- SOURCE DATA:
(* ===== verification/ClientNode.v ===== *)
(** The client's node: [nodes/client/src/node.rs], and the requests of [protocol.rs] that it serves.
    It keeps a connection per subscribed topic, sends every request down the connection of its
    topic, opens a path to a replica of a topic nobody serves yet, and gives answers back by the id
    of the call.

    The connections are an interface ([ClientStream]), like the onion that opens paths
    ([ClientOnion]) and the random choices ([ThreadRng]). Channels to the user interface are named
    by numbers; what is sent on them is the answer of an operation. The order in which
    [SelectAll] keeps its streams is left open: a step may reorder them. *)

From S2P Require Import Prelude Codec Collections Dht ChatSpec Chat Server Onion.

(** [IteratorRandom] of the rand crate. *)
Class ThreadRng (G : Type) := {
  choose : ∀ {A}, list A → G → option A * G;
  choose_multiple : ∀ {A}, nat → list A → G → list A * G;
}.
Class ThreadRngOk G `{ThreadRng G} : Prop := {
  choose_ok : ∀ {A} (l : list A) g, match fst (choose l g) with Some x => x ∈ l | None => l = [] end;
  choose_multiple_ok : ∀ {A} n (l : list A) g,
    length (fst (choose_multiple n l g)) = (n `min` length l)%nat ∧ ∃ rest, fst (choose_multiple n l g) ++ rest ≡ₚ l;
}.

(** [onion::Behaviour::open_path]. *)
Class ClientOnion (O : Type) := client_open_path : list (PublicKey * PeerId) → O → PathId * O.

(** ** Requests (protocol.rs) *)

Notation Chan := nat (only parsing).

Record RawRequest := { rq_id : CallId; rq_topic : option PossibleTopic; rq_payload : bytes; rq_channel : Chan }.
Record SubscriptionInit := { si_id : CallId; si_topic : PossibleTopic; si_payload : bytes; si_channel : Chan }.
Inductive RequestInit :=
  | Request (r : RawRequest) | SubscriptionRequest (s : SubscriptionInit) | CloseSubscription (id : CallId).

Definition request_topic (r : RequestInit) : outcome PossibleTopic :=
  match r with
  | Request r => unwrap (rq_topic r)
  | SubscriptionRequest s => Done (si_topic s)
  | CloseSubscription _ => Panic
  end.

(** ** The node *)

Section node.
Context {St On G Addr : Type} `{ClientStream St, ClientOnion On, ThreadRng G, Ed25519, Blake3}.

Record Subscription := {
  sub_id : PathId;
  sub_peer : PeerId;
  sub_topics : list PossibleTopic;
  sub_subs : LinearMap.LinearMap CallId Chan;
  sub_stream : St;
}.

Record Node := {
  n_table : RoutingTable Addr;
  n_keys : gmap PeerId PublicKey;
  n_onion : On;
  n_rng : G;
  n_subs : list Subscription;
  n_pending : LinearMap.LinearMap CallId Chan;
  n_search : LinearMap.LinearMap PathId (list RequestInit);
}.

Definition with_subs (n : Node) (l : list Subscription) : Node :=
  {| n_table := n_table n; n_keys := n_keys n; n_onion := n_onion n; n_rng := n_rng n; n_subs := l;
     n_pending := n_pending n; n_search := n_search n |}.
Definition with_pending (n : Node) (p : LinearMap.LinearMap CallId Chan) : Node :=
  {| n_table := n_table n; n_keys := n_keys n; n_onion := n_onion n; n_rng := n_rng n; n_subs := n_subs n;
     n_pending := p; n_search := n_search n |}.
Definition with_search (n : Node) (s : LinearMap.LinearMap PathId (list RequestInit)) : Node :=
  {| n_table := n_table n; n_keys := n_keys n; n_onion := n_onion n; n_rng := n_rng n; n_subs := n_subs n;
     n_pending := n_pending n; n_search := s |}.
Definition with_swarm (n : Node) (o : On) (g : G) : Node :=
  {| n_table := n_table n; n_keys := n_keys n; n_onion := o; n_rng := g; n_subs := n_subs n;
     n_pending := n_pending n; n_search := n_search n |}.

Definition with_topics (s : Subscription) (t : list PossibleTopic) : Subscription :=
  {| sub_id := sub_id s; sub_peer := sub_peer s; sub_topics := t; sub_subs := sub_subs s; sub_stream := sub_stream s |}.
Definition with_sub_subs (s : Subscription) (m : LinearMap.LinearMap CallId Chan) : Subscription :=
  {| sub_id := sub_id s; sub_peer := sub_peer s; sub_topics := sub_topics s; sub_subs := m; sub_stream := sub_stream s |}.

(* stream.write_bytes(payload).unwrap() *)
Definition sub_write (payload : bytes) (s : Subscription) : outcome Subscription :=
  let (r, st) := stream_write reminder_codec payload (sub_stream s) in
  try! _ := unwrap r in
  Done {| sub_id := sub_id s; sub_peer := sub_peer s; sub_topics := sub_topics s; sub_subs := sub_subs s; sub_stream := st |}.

- INSTRUCTIONS FOR THE TASK: Copy out word for word each line of the listing, from the very first line down to the line containing "option A * G;", and stop after that line.

- WRITTEN SOLUTION:
(* ===== verification/ClientNode.v ===== *)
(** The client's node: [nodes/client/src/node.rs], and the requests of [protocol.rs] that it serves.
    It keeps a connection per subscribed topic, sends every request down the connection of its
    topic, opens a path to a replica of a topic nobody serves yet, and gives answers back by the id
    of the call.

    The connections are an interface ([ClientStream]), like the onion that opens paths
    ([ClientOnion]) and the random choices ([ThreadRng]). Channels to the user interface are named
    by numbers; what is sent on them is the answer of an operation. The order in which
    [SelectAll] keeps its streams is left open: a step may reorder them. *)

From S2P Require Import Prelude Codec Collections Dht ChatSpec Chat Server Onion.

(** [IteratorRandom] of the rand crate. *)
Class ThreadRng (G : Type) := {
  choose : ∀ {A}, list A → G → option A * G;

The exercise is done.